术后随访心功能恢复满意,均达Ⅱ级或Ⅰ级。
讨论 由于基础研究和材料科学的进步,大血管手术的成功率已较几年前大为提高。介入治疗又增加一种新方法。介入治疗的基本原理是用覆膜支架封闭主动脉内膜破口,同时支撑起被假腔挤压变窄的真腔,使血液顺利通过。适应证较广,特别是Debakey III型未累及主动脉弓者。

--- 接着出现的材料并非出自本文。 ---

(** C20: a fetch that is not polled to its end is never given up.  From
    every state a schedule reaches in which the state is [Loading],
    whatever the user clicks and however often the window is redrawn,
    the state stays [Loading], the task of the fetch stays on the
    executor as it is, and nothing more is done to the outside: only
    the executor ends the wait. *)
Theorem loading_until_polled (ticks more : list Tick) (c c' : Threads) :
  run tick ticks launch = Some c -> is_loading (ui_state c) = true ->
  Forall (fun k => is_ExecutorPoll k = false) more ->
  run tick more c = Some c' ->
  ui_state c' = Loading /\ tasks c' = tasks c /\ effects c' = effects c.
Proof.
  intros Hrun Hl Hmore Hrun'.
  destruct (waiting_run _ _ _ Hmore (launch_run_waiting _ _ Hrun Hl) Hrun')
    as ([Hl' _] & ? & ?).
  split; [|done]. by destruct (ui_state c').
Qed.

Lemma loading_until_polled_witness :
  ui_state redrawn = Loading /\ tasks redrawn = tasks retried
  /\ effects redrawn = effects retried.
Proof.
  apply (loading_until_polled fail_then_retry [UserClick 0; WindowRedraw] retried).
  - reflexivity.
  - reflexivity.
  - by repeat constructor.
  - reflexivity.
Defined.
(** After the update the intent is in the map. *)
Lemma update_first_covered (m m' : list PrimaryIntent)
    (pname sname ptype reasoning : string) :
  update_first m pname (add_secondary sname ptype reasoning) = Some (Some m') ->
  covered m' pname sname.
Proof.
  unfold covered. revert m'. induction m as [| p rest IH]; intro m'; simpl;
    [discriminate |].
  destruct (primary_intent_name p) as [n |] eqn:En; [| discriminate].
  destruct (String.eqb (lower n) (lower pname)) eqn:Em.
  - destruct (add_secondary sname ptype reasoning p) as [p' |] eqn:E;
      [| discriminate].
    intro H. injection H as <-. simpl.
    destruct (add_secondary_extends _ _ _ _ _ E) as (_ & Hn & _).
    rewrite Hn, En, Em, (add_secondary_checked _ _ _ _ _ E). reflexivity.
  - destruct (update_first rest pname _) as [[rest' |] |]; try discriminate.
    intro H. injection H as <-. simpl.
    rewrite En, Em, (IH rest' eq_refl). reflexivity.
Qed.

Lemma update_first_created (m : list PrimaryIntent)
    (pname sname : string) (f : PrimaryIntent -> option PrimaryIntent)
    (target : PrimaryIntent) :
  update_first m pname f = Some None ->
  primary_intent_name target = Some pname ->
  check_secondary sname target = Some target ->
  covered (m ++ [target]) pname sname.
Proof.
  unfold covered. intros Hnone Hname Hcheck.
  induction m as [| p rest IH]; simpl in *.
  - rewrite Hname, String.eqb_refl, Hcheck. reflexivity.
  - destruct (primary_intent_name p) as [n |]; [| discriminate].
    destruct (String.eqb (lower n) (lower pname)).
    + destruct (f p); discriminate.
    + destruct (update_first rest pname f) as [[rest' |] |];
        try discriminate.
      rewrite (IH eq_refl). reflexivity.
Qed.

Lemma covered_app (m extra : list PrimaryIntent) (pname sname : string) :
  covered m pname sname -> covered (m ++ extra) pname sname.
Proof.
  unfold covered. induction m as [| p rest IH]; simpl; [discriminate |].
  destruct (primary_intent_name p) as [n |]; [| discriminate].
  destruct (String.eqb (lower n) (lower pname)).
  - destruct (check_secondary sname p) as [p' |] eqn:E; [| discriminate].
    intro H. injection H as ->. reflexivity.
  - destruct (update_first rest pname _) as [[rest' |] |] eqn:E;
      try discriminate.
    intro H. injection H as ->. rewrite (IH eq_refl). reflexivity.
Qed.
Lemma mt_NewIterator_entries mt lb ub s :
  mt_ok mt -> 0 <= s <= SeqNumMax ->
  mi_entries (mt_NewIterator mt lb ub s) = filter (in_range lb ub s) (mt_items mt).
Proof.
  intros [Hb Hwf] Hs. unfold mt_NewIterator. simpl.
  rewrite AscendGreaterOrEqual_items by done. fold (mt_items mt).
  rewrite filter_ge_from. simpl. change (encodeSearchKey lb s) with (search_bytes lb s).
  rewrite iterator_collect by (by apply sorted_from, mt_items_sorted).
  simpl. unfold from. rewrite list_filter_filter.
  apply list_filter_iff_in. intros e He. rewrite Forall_forall in Hwf.
  apply search_bytes_range; auto.
Qed.
End memtable_facts.

(** ** Properties *)

Section memtable_properties.
Context `{BT : BTree kv Item_Less} {BL : BTreeLaws kv Item_Less}.

(** C26: for every B-tree that behaves as documented, a point lookup in the memtable at a
    snapshot is the abstract multi-version read of its records: absent when no version is
    visible, deleted when the newest visible version is a tombstone, and otherwise its
    value. *)
Theorem memtable_get_spec (mt : MemTable) (k : bytes) (snapshot : Z) :
  mt_ok mt -> 0 <= snapshot <= SeqNumMax ->
  mt_Get mt k snapshot = lookup_result (newest k snapshot (mt_items mt)).
Proof. apply mt_Get_newest. Qed.

(** Inserting an encoded internal key that the table does not hold yet keeps the
    invariant, makes every later read see the old versions plus the new one, and adds the
    key and value lengths to the size that triggers a flush. *)
Theorem memtable_insert_accumulates (mt : MemTable) (k v userKey : bytes) (snapshot : Z) :
  mt_ok mt -> wf_kv (mkKV k v) -> (forall x, x ∈ mt_items mt -> Key x <> k) ->
  mt_ok (mt_insert mt k v)
  /\ newest userKey snapshot (mt_items (mt_insert mt k v))
     = newest userKey snapshot (mkKV k v :: mt_items mt)
  /\ mt_Size (mt_insert mt k v) = mt_Size mt + blen k + blen v.
Proof.
  intros Hok He Hf. split_and!.
  - by apply mt_insert_ok.
  - by apply mt_insert_newest.
  - unfold mt_Size. simpl. lia.
Qed.

(** The range iterator collects exactly the records of the table whose user key lies
    between the bounds (no upper bound when it is nil) and that are visible at the snapshot,
    in internal-key order. *)
Theorem memtable_iterator_spec (mt : MemTable) (lb : bytes) (ub : option bytes) (snapshot : Z) :
  mt_ok mt -> 0 <= snapshot <= SeqNumMax ->
  mi_entries (mt_NewIterator mt lb ub snapshot) = filter (in_range lb ub snapshot) (mt_items mt)
  /\ StronglySorted ele (mi_entries (mt_NewIterator mt lb ub snapshot)).
Proof.
  intros Hok Hs. rewrite mt_NewIterator_entries by done. split; [done|].
  apply StronglySorted_filter, mt_items_sorted, Hok.
Qed.
End memtable_properties.

(** A concrete table: two versions of ["a"] and a tombstone for ["b"]. *)
Definition demo_mt : MemTable :=
  let put mt k s v := mt_Put mt (encodeIK (MakeInternalKey (bytes_of k) s 1)) (bytes_of v) in
  mt_Delete (put (put NewMemTable "a" 1 "old") "a" 3 "new")%string
    (encodeIK (MakeInternalKey (bytes_of "b") 4 0)).

Lemma demo_mt_ok : mt_ok demo_mt.
Proof.
  unfold demo_mt, mt_Put, mt_Delete.
  repeat first [apply mt_insert_ok | apply NewMemTable_ok | split; vm_compute; congruence].
Qed.

Lemma memtable_get_spec_witness :
  mt_Get demo_mt (bytes_of "a") 2 = (bytes_of "old", KEY_FOUND)
  /\ mt_Get demo_mt (bytes_of "b") 9 = ([], KEY_DELETED).
Proof.
  split.
  - rewrite (memtable_get_spec demo_mt (bytes_of "a") 2);
      [reflexivity|apply demo_mt_ok|vm_compute; split; congruence].
  - rewrite (memtable_get_spec demo_mt (bytes_of "b") 9);
      [reflexivity|apply demo_mt_ok|vm_compute; split; congruence].
Defined.

Lemma memtable_insert_accumulates_witness :
  let k := encodeIK (MakeInternalKey (bytes_of "a") 5 1) in
  newest (bytes_of "a") 9 (mt_items (mt_insert demo_mt k (bytes_of "v5")))
  = Some (mkKV k (bytes_of "v5")).
Proof.
  intros k.
  destruct (memtable_insert_accumulates demo_mt k (bytes_of "v5") (bytes_of "a") 9)
    as (_ & H & _); [apply demo_mt_ok|split; vm_compute; congruence| |].
  - intros x Hx. vm_compute in Hx.
    repeat (apply elem_of_cons in Hx as [->|Hx]; [vm_compute; congruence|]).
    by apply elem_of_nil in Hx.
  - rewrite H. reflexivity.
Defined.

Lemma memtable_iterator_spec_witness :
  mi_entries (mt_NewIterator demo_mt (bytes_of "a") (Some (bytes_of "a")) 3)
  = filter (in_range (bytes_of "a") (Some (bytes_of "a")) 3) (mt_items demo_mt).
Proof.
  apply (memtable_iterator_spec demo_mt (bytes_of "a") (Some (bytes_of "a")) 3);
    [apply demo_mt_ok|vm_compute; split; congruence].
Defined.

BENTALL术式是治疗马凡综合征的常用方法,强调冠状动脉原位移植,解剖复位,手术注意防止冠状动脉扭曲、过度牵拉。主动脉根部吻合口容易渗血,缝合时应注意,一旦出现渗漏,可以行根部右房引流。②
升主动脉瘤DebakeyⅠ 型及 Ⅱ 型累及弓部及主动脉根部者,手术复杂程度增加,涉及主动脉瓣修复及根部成型。升主动脉瘤未累及无名动脉者,可经右锁骨下动脉或股动脉―右心房插管建立体外循环,若瘤体累及无名动脉,则必须经股动脉―右心房插管。这样可以至少保持一侧颈动脉供应大脑血液。
胸段脊髓停循环的安全时限至今尚无定论,我们一般采用体外循环温度维持22℃,操作时限30分钟,实践证明是安全的,能否延长操作时间,尚不得而知。
肋间动脉封闭的对数上限我们界定为3对,长度大约为10厘米。即更换人造血管长度超过10厘米,要行肋间动脉―人造血管吻合,一般采取主动脉后壁保留缩成管状与人造血管吻合。介入治疗支架长度照此类推。③
随着理论认识的加深和治疗观念转变,大血管手术的成功率明显提高,加之介入治疗完善,大血管疾病已并非前些年那样凶险、可怕。只要掌握好适宜症,治愈的机会还是大的。